Pescado no Tok de História

quinta-feira, 8 de julho de 2010

Uma terra, um povo, uma saga

Coronel Manoel de Souza Ferraz

Demorei, mas finalmente selecionei estas matérias que estão entre as minhas prediletas. Este é o primeiro de cinco capítulos que transcrevemos do livro "Floresta uma Terra - um Povo" de Leonardo Ferraz Gominho publicado em 1996. São resumos biográficos de alguns dos homens e mulheres notáveis desta cidade e principalmente dos que fizeram história seguindo a carreira militar e é claro lutando juntos na Volante mais famosa e temida pelo Rei do cangaço "OS NAZARENOS".
Dedico este e os próximos posts ao nossos estimados amigos Netinho Nogueira e Kleyton Ferraz (bisneto de Manoel Flor). Lembrando que este é o mês da festa de Nossa Senhora da Sáude padroeira de nossa querida Nazaré do Pico.

João Flor, o pai

No Campo da Ema, terra pertencente à antiga fazenda Algodões - arrendada em 1819 por Manoel de Souza Ferraz (JSF, N 2) -, nasceu, em 1870, João de Souza Nogueira, futuro líder de uma família que teria sua importância na história da região e no combate ao cangaço: os Flor.

João de Souza Nogueira, ou João Flor, como tornou-se conhecido, era filho de Florência Filismina de Sá (Flor) e de Manoel de Souza Ferraz (JSF, Tn 18). Estimado e respeitado pela gente da terra, casou-se com Angélica Teodora de Souza e, por solicitação dos habitantes da região, assumiu em 1907 o cargo de subdelegado na fazenda Ema. Sempre procurando cooperar na manutenção da ordem, assumiu posteriormente cargos semelhantes. Era um homem ponderado em sua função de conselheiro e apaziguador de conflitos. Afável, levava, à sua maneira, vida social intensa, a despeito da violência que por vezes grassava na região.

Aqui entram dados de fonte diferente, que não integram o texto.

(** [int total = 0; int bytesleft = request.length();]  The loop runs at
    most once per scripted result and once more; the fuel says so. *)
Definition sendHttpRequest (sockfd : Z) (request : str) : M bool := λ os,
  send_loop (length (os_send os) + 2) sockfd request 0%Z (to_int (Z.of_nat (length request))) os.

(** ** Receiving: [receiveHttpResponse] (processing.cpp, lines 83-94) *)

Definition NUL : ascii := "000"%char.

(** [response += buffer]: the buffer is read as a C string, up to its
    first NUL. *)
Fixpoint c_str (buf : str) : str :=
  match buf with
  | [] => []
  | c :: buf' => if decide (c = NUL) then [] else c :: c_str buf'
  end.

(** A bound on the number of [recv] calls a script allows. *)
Definition recv_budget (rs : list (option str)) : nat :=
  sum_list (map (λ r, match r with Some d => S (length d) | None => 1%nat end) rs).

(** [while ((bytesReceived = recv(sockfd, buffer, sizeof(buffer) - 1, 0)) > 0)
    { buffer[bytesReceived] = '\0'; response += buffer; }]; the result
    also carries the last [bytesReceived]. *)
Fixpoint recv_loop (fuel : nat) (sockfd : Z) (response : str) : M (Z * str) :=
  match fuel with
  | O => mret (0%Z, response)
  | S fuel' =>
      '(bytesReceived, buffer) ← sys_recv sockfd 4095;
      if (0 <? bytesReceived)%Z then recv_loop fuel' sockfd (response ++ c_str buffer)
      else mret (bytesReceived, response)
  end.

Definition receiveHttpResponse (sockfd : Z) : M str := λ os,
  let '((_, response), os') := recv_loop (S (recv_budget (os_recv os))) sockfd [] os in
  (response, os').

(** The version in receive_request.cpp (lines 24-41) returns [""] when the
    last [recv] failed. *)
Definition receiveHttpResponse_legacy (sockfd : Z) : M str := λ os,
  let '((bytesReceived, response), os') := recv_loop (S (recv_budget (os_recv os))) sockfd [] os in
  (if (bytesReceived =? -1)%Z then [] else response, os').

(** What a script delivers before the connection ends: the data of its
    entries up to the first error or close, how it ends ([recv]'s last
    result: [-1] or [0]), and the entries left after it. *)
Fixpoint stream_data (rs : list (option str)) : str :=
  match rs with
  | Some (c :: d) :: rs' => (c :: d) ++ stream_data rs'
  | _ => []
  end.

Fixpoint stream_status (rs : list (option str)) : Z :=
  match rs with
  | Some (_ :: _) :: rs' => stream_status rs'
  | None :: _ => (-1)%Z
  | _ => 0%Z
  end.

Dotado de boa voz, tornou-se seresteiro requisitado, cantando muitas vezes ao lado do irmão Francisco e da negra Rita Grande. Na noite de 23 de junho de 1918, tornou-se padrinho de São João de Virgulino Ferreira da Silva, o futuro Lampião. Mais tarde se empenharia na luta contra o bandido até que, ao retornar de uma peleja, foi acometido de um acidente vascular cerebral que o deixou paralítico. A sua luta iniciada contra o banditismo teria continuidade através dos seus filhos Euclides de Souza Ferraz (01.03.1897 - 07.01.1968), Odilon de Souza Nogueira, Luís de Souza Nogueira, Américo, Hildebrando, Ildefonso e Manoel de Souza Ferraz. Também eram seus filhos: Valdemar de Souza Ferraz, Ana Angélica (Donana) e Emília Angélica de Souza Ferraz.

Nazaré

  

Manoel de Souza Ferraz, logo conhecido por Manoel Flor, nasceu a 20 de fevereiro de 1901, no lugar denominado Catarina, encravado na fazenda Ema, município de Floresta. A casa onde nasceu ficava perto da divisa dos municípios de Floresta e Serra Talhada (antiga Vila Bela), o que fazia com que os primeiros passos do futuro militar fossem dados nos territórios das duas comunidades. Ali residiu até a idade de 9 anos.

Bastante jovem, acompanhado dos pais e irmãos, não perdia as festas de maio da capela da Santa Medalha Milagrosa, onde se realizavam novenas famosas na região.  Do professor Domingos Soriano Lopes Ferraz (JSF, Tn 27), recebeu os primeiros conhecimentos, da mesma forma que o futuro Lampião.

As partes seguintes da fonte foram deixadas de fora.